Problem details. Pick out the lines in the listing below that contain the word "gone" and copy them.
|---|
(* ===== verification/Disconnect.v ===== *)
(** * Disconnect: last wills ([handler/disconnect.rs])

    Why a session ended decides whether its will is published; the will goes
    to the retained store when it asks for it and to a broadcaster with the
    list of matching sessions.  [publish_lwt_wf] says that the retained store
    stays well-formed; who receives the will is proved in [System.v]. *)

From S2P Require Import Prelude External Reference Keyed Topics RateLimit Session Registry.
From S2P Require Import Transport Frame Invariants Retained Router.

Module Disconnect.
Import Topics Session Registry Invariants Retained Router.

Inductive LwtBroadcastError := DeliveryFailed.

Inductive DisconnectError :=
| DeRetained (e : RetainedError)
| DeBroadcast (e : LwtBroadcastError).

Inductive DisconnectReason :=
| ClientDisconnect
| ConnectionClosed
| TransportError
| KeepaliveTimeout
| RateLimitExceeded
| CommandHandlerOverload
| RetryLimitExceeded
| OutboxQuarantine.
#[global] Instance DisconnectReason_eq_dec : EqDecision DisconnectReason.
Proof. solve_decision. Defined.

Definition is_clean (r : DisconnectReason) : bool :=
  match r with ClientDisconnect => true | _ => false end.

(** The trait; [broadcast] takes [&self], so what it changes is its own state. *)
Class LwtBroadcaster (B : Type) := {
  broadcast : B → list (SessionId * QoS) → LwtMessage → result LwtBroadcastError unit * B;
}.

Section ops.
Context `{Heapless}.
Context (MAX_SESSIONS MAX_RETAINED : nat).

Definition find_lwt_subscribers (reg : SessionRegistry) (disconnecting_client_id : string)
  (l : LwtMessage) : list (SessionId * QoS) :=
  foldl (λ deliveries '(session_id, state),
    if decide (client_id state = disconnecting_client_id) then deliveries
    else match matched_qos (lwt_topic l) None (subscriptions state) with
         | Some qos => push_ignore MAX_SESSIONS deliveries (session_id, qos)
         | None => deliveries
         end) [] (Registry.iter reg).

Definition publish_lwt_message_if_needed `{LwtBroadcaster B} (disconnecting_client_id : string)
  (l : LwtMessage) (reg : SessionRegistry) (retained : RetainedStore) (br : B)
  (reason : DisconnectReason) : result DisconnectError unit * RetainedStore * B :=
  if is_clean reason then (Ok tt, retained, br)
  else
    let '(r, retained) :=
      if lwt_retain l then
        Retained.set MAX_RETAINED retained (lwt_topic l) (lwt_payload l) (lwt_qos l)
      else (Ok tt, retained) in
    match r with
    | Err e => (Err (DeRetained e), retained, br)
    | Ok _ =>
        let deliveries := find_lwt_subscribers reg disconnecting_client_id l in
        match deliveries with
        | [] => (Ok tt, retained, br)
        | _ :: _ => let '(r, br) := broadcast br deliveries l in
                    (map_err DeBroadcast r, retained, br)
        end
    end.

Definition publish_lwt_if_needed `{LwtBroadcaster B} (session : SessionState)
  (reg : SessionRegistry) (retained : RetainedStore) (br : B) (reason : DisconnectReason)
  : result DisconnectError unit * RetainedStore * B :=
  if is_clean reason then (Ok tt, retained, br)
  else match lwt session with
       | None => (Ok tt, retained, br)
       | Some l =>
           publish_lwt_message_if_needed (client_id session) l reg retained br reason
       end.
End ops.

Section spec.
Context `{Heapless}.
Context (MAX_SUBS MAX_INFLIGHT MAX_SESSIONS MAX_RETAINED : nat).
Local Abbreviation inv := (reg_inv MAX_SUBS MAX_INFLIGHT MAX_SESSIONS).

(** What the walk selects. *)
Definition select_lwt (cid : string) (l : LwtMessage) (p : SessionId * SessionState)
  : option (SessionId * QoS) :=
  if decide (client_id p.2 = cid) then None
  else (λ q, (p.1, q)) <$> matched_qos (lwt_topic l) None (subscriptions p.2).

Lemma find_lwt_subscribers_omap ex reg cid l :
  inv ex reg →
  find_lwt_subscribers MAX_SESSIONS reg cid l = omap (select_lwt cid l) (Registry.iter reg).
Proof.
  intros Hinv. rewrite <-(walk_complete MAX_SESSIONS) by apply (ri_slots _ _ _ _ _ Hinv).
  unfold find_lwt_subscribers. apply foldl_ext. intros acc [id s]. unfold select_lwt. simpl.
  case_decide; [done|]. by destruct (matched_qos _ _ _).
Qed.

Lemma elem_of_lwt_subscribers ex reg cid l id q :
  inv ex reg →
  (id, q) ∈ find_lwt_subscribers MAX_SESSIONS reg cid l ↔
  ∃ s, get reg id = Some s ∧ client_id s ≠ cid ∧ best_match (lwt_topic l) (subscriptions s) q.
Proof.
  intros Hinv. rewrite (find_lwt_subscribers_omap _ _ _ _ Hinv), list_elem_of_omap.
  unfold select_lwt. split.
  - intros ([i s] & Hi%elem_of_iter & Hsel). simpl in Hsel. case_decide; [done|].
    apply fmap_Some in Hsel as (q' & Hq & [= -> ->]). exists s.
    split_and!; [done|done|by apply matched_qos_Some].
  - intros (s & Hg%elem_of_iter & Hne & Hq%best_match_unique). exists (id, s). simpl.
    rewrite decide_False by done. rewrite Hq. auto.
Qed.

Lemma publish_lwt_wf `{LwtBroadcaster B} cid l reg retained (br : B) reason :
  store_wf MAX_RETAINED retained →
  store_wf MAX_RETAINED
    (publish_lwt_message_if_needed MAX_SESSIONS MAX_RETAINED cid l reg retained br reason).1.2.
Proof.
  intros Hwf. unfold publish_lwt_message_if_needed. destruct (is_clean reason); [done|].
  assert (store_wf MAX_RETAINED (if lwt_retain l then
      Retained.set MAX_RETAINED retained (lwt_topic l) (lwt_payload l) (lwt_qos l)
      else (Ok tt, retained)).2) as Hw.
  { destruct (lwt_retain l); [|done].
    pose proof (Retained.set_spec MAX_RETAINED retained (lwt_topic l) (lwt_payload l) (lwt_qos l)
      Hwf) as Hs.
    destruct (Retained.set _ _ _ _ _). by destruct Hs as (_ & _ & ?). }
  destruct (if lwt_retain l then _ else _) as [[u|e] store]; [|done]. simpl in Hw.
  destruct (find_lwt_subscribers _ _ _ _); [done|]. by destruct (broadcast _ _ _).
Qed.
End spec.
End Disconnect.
|---|
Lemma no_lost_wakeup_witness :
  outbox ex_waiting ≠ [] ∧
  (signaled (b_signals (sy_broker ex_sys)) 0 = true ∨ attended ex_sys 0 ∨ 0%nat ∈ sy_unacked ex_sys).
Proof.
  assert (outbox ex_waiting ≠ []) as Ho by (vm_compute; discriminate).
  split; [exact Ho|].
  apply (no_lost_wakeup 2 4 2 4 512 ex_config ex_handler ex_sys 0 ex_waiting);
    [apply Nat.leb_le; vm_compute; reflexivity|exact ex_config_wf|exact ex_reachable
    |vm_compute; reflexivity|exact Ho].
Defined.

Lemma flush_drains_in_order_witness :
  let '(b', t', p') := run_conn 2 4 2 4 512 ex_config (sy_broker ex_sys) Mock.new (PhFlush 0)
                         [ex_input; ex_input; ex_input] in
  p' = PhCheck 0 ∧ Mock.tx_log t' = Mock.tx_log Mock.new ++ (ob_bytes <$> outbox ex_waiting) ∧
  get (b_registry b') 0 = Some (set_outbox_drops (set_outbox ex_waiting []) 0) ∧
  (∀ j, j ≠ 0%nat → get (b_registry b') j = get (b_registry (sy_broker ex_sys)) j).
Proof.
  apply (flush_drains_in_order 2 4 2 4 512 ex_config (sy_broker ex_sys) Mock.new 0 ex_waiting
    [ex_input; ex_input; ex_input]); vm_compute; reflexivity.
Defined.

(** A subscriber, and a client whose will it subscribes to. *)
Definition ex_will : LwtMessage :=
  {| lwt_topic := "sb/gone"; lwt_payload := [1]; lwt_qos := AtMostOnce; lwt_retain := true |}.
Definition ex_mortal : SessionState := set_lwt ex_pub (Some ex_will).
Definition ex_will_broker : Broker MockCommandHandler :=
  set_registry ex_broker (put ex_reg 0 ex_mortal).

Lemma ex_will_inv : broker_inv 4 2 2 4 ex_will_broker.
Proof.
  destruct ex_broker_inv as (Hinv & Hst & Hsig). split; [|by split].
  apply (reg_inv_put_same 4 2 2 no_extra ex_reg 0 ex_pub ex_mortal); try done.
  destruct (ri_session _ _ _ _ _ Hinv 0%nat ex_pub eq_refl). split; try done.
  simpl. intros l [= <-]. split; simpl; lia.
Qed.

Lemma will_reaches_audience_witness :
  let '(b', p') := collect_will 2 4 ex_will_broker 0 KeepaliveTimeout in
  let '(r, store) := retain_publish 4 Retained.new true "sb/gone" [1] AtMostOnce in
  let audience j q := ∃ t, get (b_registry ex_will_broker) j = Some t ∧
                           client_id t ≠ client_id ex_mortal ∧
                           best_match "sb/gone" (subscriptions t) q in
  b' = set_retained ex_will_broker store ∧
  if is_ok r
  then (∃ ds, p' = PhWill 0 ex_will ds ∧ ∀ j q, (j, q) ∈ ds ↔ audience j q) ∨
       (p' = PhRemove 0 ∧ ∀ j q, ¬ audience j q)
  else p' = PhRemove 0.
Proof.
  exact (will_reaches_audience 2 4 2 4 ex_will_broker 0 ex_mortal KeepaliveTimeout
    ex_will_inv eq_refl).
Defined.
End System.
|---|
The completed task.
  {| lwt_topic := "sb/gone"; lwt_payload := [1]; lwt_qos := AtMostOnce; lwt_retain := true |}.
  let '(r, store) := retain_publish 4 Retained.new true "sb/gone" [1] AtMostOnce in
                           best_match "sb/gone" (subscriptions t) q in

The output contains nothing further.